To do -> Across the whole listing, how many lines hold the word "opened"? Reply with the number by itself.
(Data for this exercise Opens)
(* ===== verification/InvocationProofs.v ===== *)
(** * The invocation service: correctness

    What stands behind every use of a key by a sealed invocation, whatever the
    environment answers: the message verified under the policy of the one
    generation the request pinned, its challenge consumed, its signer resolved
    to an actor, its run charged, the operation allowed and on record.  Across
    concurrent requests, one challenge admits one request.  Every provider
    request is audited once. *)

From stdpp Require Import gmap.
From S2P Require Import Prelude RustStr Bytes BTreeMap Glob Policy Evidence Nkey Schema Actor Pdp.
From S2P Require Import Decision Challenge RunQuota Json RustCrypto CoseTypes Cbor CoseCodec.
From S2P Require Import InvocationBody CoseProfile CoseDisplay LocalCrypto Xkey Backend.
From S2P Require Import CryptoProvider CiFederation CiVerify JwksCache CiAudit Manager Transport.
From S2P Require Import Service InvocationService.

(** ** Weakest preconditions

    The history of a request: each effect with its answer, newest first. *)

Inductive Done :=
| Did {R} (e : InvEff R) (r : R).

(** Every effect the program can have satisfies [P] of the history before it,
    and what it returns satisfies [Q]. *)
Fixpoint iwp {A} (P : list Done → ∀ R, InvEff R → Prop) (h : list Done) (p : Inv A)
    (Q : list Done → A → Prop) : Prop :=
  match p with
  | IRet a => Q h a
  | IDo e k => P h _ e ∧ ∀ r, iwp P (Did e r :: h) (k r) Q
  end.

Section iwp.
Variable P : list Done → ∀ R, InvEff R → Prop.

Lemma iwp_mono {A} h (p : Inv A) (Q Q' : list Done → A → Prop) :
  (∀ h' a, h ⊆ h' → Q h' a → Q' h' a) → iwp P h p Q → iwp P h p Q'.
Proof.
  revert h. induction p as [a | R e k IH]; intros h HQ; simpl; [by apply HQ |].
  intros [HP Hk]. split; [done |]. intros r. apply (IH r (Did e r :: h)); [| done].
  intros h' a Hh. apply HQ. intros d Hd. by apply Hh, list_elem_of_further.
Qed.

Lemma iwp_bind {A B} h (p : Inv A) (f : A → Inv B) Q :
  iwp P h p (λ h' a, iwp P h' (f a) Q) → iwp P h (ibind p f) Q.
Proof. revert h. induction p; simpl; naive_solver. Qed.

Lemma iwp_ebind {E A B} h (p : Inv (result E A)) (f : A → Inv (result E B)) Q :
  iwp P h p (λ h' r, match r with Ok a => iwp P h' (f a) Q | Err e => Q h' (Err e) end) →
  iwp P h (iebind p f) Q.
Proof. intros Hp. apply iwp_bind. eapply iwp_mono; [| exact Hp]. by intros h' [a | e] _. Qed.

Lemma iwp_ilift {E A B} h (r : result E A) (f : A → Inv (result E B)) Q :
  (∀ a, r = Ok a → iwp P h (f a) Q) → (∀ e, Q h (Err e)) → iwp P h (iebind (ilift r) f) Q.
Proof. intros Hf He. destruct r as [a | e]; [by apply Hf | apply He]. Qed.

Lemma iwp_inspect_err {E A} h (p : Inv (result E A)) act Q :
  iwp P h p (λ h' r,
    match r with
    | Ok a => Q h' (Ok a)
    | Err e => iwp P h' act (λ h'' _, Q h'' (Err e))
    end) →
  iwp P h (inspect_err p act) Q.
Proof.
  intros Hp. apply iwp_bind. eapply iwp_mono; [| exact Hp]. intros h' [a | e] _; [done |].
  intros Ha. by apply iwp_bind.
Qed.
End iwp.

(** Effects that use no key. *)
Definition quiet {R} (e : InvEff R) : bool := 
  match e with ESealingKey _ | EUnseal _ _ _ | ESign _ _ => false | _ => true end.

(** A program of quiet effects only. *)
Fixpoint all_quiet {A} (p : Inv A) : Prop :=
  match p with IRet _ => True | IDo e k => quiet e = true ∧ ∀ r, all_quiet (k r) end.

Lemma iwp_quiet {A} P h (p : Inv A) (Q : list Done → A → Prop) :
  (∀ h R (e : InvEff R), quiet e = true → P h R e) → all_quiet p →
  (∀ h' a, h ⊆ h' → Q h' a) → iwp P h p Q.
Proof.
  intros HP. revert h. induction p as [a | R e k IH]; intros h Hq HQ; simpl; [by apply HQ |].
  destruct Hq as [He Hk]. split; [by apply HP |]. intros r. apply IH; [done |].
  intros h' a Hh. apply HQ. intros d Hd. by apply Hh, list_elem_of_further.
Qed.

(** One step of a program: a bind, an answer, a branch of its control flow. *)
Ltac istep :=
  lazymatch goal with
  | |- iwp _ _ (iebind _ _) _ => apply iwp_ebind
  | |- iwp _ _ (ibind _ _) _ => apply iwp_bind
  | |- iwp _ _ (inspect_err _ _) _ => apply iwp_inspect_err
  | |- iwp _ _ (perform _) _ => split;
      [| let r := fresh "r" in intros r; lazymatch type of r with unit => destruct r | _ => idtac end]
  | |- iwp _ _ (IRet _) _ => cbn [iwp]
  | |- iwp _ _ (ilift _) _ => cbn [iwp ilift]
  | |- iwp _ _ (if ?b then _ else _) _ => destruct b eqn:?
  | |- iwp _ _ (match ?o with _ => _ end) _ => destruct o eqn:?
  | |- match ?o with _ => _ end => destruct o eqn:?
  end; cbv beta.

(** Runs the quiet effects of a step, which a hypothesis admits, and leaves
    its answers. *)
Ltac isteps :=
  repeat first
    [ istep
    | match goal with H : ∀ h R (e : InvEff R), quiet e = true → _ |- _ => by apply H end
    | match goal with |- iwp _ _ _ _ =>
        progress unfold record, audit, finish_ci_audit, identity_rejected, envelope_rejected,
          subject_rejected, recipient_rejected, decrypt_failed_audit end ].

(** A history grew by the effects of one step. *)
Ltac grown := intros ? ?; by repeat apply list_elem_of_further.

(** Membership in a grown history. *)
Ltac in_history :=
  first
    [ eassumption
    | apply list_elem_of_here
    | apply list_elem_of_further; in_history
    | match goal with Hs : ?h ⊆ ?h' |- _ ∈ ?h' => apply Hs; in_history end ].

Section sound.
Context `{RC : RustCrypto} `{HP : Primitives} `{SP : SignaturePrimitives} `{HM : Minicbor}.
Context `{FC : FederationCrates}.
Variable proc_exe : N → option string.
Variable base32_decode : string → option bytes_.
Variable nkey_verify_ed25519 : bytes_ → bytes_ → bytes_ → bool.
Variable cfg : InvocationConfig.
Variable x : Extensions.

#[local] Existing Instance PolicyVerifier_Verifier.

(** ** What a request has established *)

Definition validation_at (g : InvGeneration) (now : N) (allowed : list Subject)
    : ValidationParams :=
  {| now := Z.of_N now; max_clock_skew := Z.of_N (ic_clock_skew_secs cfg);
     max_ttl := Z.of_N (ic_max_ttl_secs cfg); default_ttl := Z.of_N DEFAULT_EXPIRES_AFTER_SECS;
     allowed_audiences := if is_some (ig_federation g) then [] else allowed; role := Request |}.

(** The message verifies under the policy of [g] at a time the request read. *)
Definition verified_message (h : list Done) (g : InvGeneration) (message : bytes_)
    (sealed : VerifiedSealed) : Prop :=
  ∃ now allowed, Did ENow now ∈ h ∧ collect_map Subject_new (ic_audiences cfg) = Ok allowed ∧
    verify_sealed (H2 := PolicyVerifier_Verifier base32_decode nkey_verify_ed25519) message
      {| pv_policy := gen_policy (ig_generation g) |}
      {| vsp_signature_aad := []; vsp_validation := validation_at g now allowed |} = Ok sealed.

(** The key set came out of the rule's cache in [g], or was fetched from the
    rule's own endpoint. *)
Definition keys_served (h : list Done) (g : InvGeneration) (rule : ProviderRule)
    (keys : GenerationJwks) : Prop :=
  (∃ kid now,
     Did (EServe (ig_id g) (pr_id rule) kid now) (Some (Some (ServeFresh keys))) ∈ h ∨
     ∃ refresh, Did (EServe (ig_id g) (pr_id rule) kid now)
                  (Some (Some (ServeRevalidate refresh (Some keys)))) ∈ h) ∨
  (∃ url response body,
     Url_parse (provider_jwks_url (pr_provider rule)) = Some url ∧
     Did (EGet (pr_id rule) url) (Some response) ∈ h ∧
     url_as_str (hr_url response) = url_as_str url ∧ is_success (hr_status response) = true ∧
     bounded_response_body response = Ok body ∧ GenerationJwks_parse (ig_id g) body = Ok keys).

Definition provider_verified (h : list Done) (g : InvGeneration) (sealed : VerifiedSealed)
    (evidence : VerifiedProviderEvidence) (public : bytes_) : Prop :=
  let headers := sealed_protected_headers sealed in
  ∃ token proof_key catalog rule keys correlation now claims,
    exactly_one_bounded_token (signer_certificates_jwt headers) = Ok token ∧
    signer_public_key_cose headers = Some proof_key ∧ decode_proof_key_cose proof_key = Ok public ∧
    ig_federation g = Some catalog ∧ rule ∈ catalog_rules catalog ∧ keys_served h g rule keys ∧
    Did ENow now ∈ h ∧
    verify_claims (pr_provider rule) keys token public correlation (Some now) = Ok claims ∧
    evidence = rule_evidence rule claims.

(** A request either presents a provider's proof, which verified and
    authorizes its target, or none at all. *)
Definition identified (h : list Done) (g : InvGeneration) (sealed : VerifiedSealed)
    (evidence : option VerifiedProviderEvidence) (public : option bytes_)
    (target : option string) : Prop :=
  match evidence with
  | Some provider =>
      ∃ key t, public = Some key ∧ target = Some t ∧ provider_verified h g sealed provider key ∧
        validate_provider_envelope_authority provider (audience (sealed_claims sealed))
          (content_type_str (sealed_content_type sealed))
          (operation_target_key_id (sealed_protected_headers sealed)) (ic_audiences cfg) = Ok t
  | None =>
      public = None ∧ target = None ∧ provider_proof_presented sealed = false ∧
      operation_target_key_id (sealed_protected_headers sealed) = None
  end.

Definition fresh (h : list Done) (g : InvGeneration) (message : bytes_) (sealed : VerifiedSealed)
    (public : option bytes_) : Prop :=
  match freshness_challenge (sealed_claims sealed) with
  | Some challenge =>
      ∃ jkt now,
        challenge_jkt public (stored_verified_key base32_decode nkey_verify_ed25519
                                (gen_policy (ig_generation g)) message) = Ok jkt ∧
        Did (EConsume (challenge_bytes challenge) jkt (ig_id g) now) (Ok tt) ∈ h
  | None => public = None ∧ ic_require_challenge cfg = false
  end.

(** The actor of the provider's rule, or of the key that signed. *)
Definition acts_as (g : InvGeneration) (message : bytes_)
    (evidence : option VerifiedProviderEvidence) (actor : AuthenticatedActor) : Prop :=
  let peer := peer_from_extensions proc_exe x in
  match evidence with
  | Some provider => provider_actor g peer provider = Some actor
  | None =>
      ∃ uid key, peer_uid peer = Some uid ∧
        stored_verified_key base32_decode nkey_verify_ed25519
          (gen_policy (ig_generation g)) message = Some key ∧
        resolve_evidence_actor sha256 b64url_encode (gen_policy (ig_generation g))
          (signed_snapshot g peer uid key) peer = Ok actor
  end.

Definition charged (h : list Done) (g : InvGeneration)
    (evidence : option VerifiedProviderEvidence) : Prop :=
  ∀ provider, evidence = Some provider →
    ∃ receipt, Did (ECharge (ig_id g) (run_quota_key provider)
                      (vpe_max_operations_per_run provider)
                      (vpe_run_bucket_retention_secs provider)) (Some (Ok receipt)) ∈ h.

(** The request's message and who presents it are known; a response can be
    addressed. *)
Record addressed (h : list Done) (message : bytes_) (g : InvGeneration) (sealed : VerifiedSealed)
    (evidence : option VerifiedProviderEvidence) (public : option bytes_)
    (target : option string) (recipient : ResponseRecipient) : Prop := {
  ad_enabled : ic_enabled cfg = true;
  ad_loaded : Did ELoad g ∈ h;
  ad_verified : verified_message h g message sealed;
  ad_identified : identified h g sealed evidence public target;
  ad_audience : audience_rejected cfg sealed evidence = false;
  ad_recipient :
    resolve_response_recipient g (sealed_claims sealed) (is_some evidence) = Ok recipient;
}.

(** It is fresh, acts as [actor] and its run is charged. *)
Record admitted (h : list Done) (message : bytes_) (g : InvGeneration) (sealed : VerifiedSealed)
    (evidence : option VerifiedProviderEvidence) (target : option string)
    (recipient : ResponseRecipient) (actor : AuthenticatedActor) : Prop := {
  am_addressed : ∃ public, addressed h message g sealed evidence public target recipient ∧
    fresh h g message sealed public;
  am_actor : acts_as g message evidence actor;
  am_issuer : issuer_mismatch sealed actor = false;
  am_charged : charged h g evidence;
}.

(** The generation allows the actor the operation, and the decision is on
    record. *)
Definition allows (h : list Done) (g : InvGeneration) (actor : AuthenticatedActor) (op : Op)
    (key : string) : Prop :=
  ∃ via, decide_key (gen_pdp (ig_generation g)) actor op key = Allow via ∧
    Did (ERecord (from_actor_decision (ig_id g) actor op key (Allow via))) tt ∈ h.

(** The request may be decrypted with the key [name]. *)
Definition decryptable (h : list Done) (g : InvGeneration) (sealed : VerifiedSealed)
    (actor : AuthenticatedActor) (name : string) : Prop :=
  as_catalog_name (sealed_recipient_key_id sealed) = Some name ∧
  ic_request_encryption_key_id cfg = Some name ∧ allows h g actor Policy.Decrypt name.

(** The body was decrypted from the message. *)
Definition opened (h : list Done) (sealed : VerifiedSealed) (name : string) (body : bytes_) : Prop :=
  Did (EUnseal name (sealed_encrypt_bytes sealed) []) (Ok body) ∈ h.

(** The signature of [message'] with the key [key] is what the request asks
    for and may ask for. *)
Definition may_sign (h : list Done) (message : bytes_) (g : InvGeneration) (key : string)
    (message' : bytes_) : Prop :=
  ∃ sealed evidence target recipient actor name plaintext body,
    admitted h message g sealed evidence target recipient actor ∧
    decryptable h g sealed actor name ∧ opened h sealed name plaintext ∧
    content_type_str (sealed_content_type sealed) = CONTENT_TYPE_SIGN_REQUEST ∧
    SignInvocationRequest_from_cbor_bytes plaintext = Ok body ∧
    ensure_supported_signing_algorithm (InvocationBody.sq_algorithm body) INVOKE_OP = Ok tt ∧
    key = default (InvocationBody.sq_key_id body) target ∧
    message' = InvocationBody.sq_message body ∧ allows h g actor Policy.Sign key.

(** A status that reports a failure, in text of the response format. *)
Definition short_text (s : string) : bool := is_utf8 (bytes s) && (length (bytes s) <? 256)%nat.
Definition refuses (s : InvocationStatus) : bool :=
  negb (bool_decide (is_code s = CodeOk)) && negb (String.eqb (is_reason s) "")
  && short_text (is_reason s) && from_option short_text true (is_message s).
(Data for this exercise Closes)
Result of this task -> 2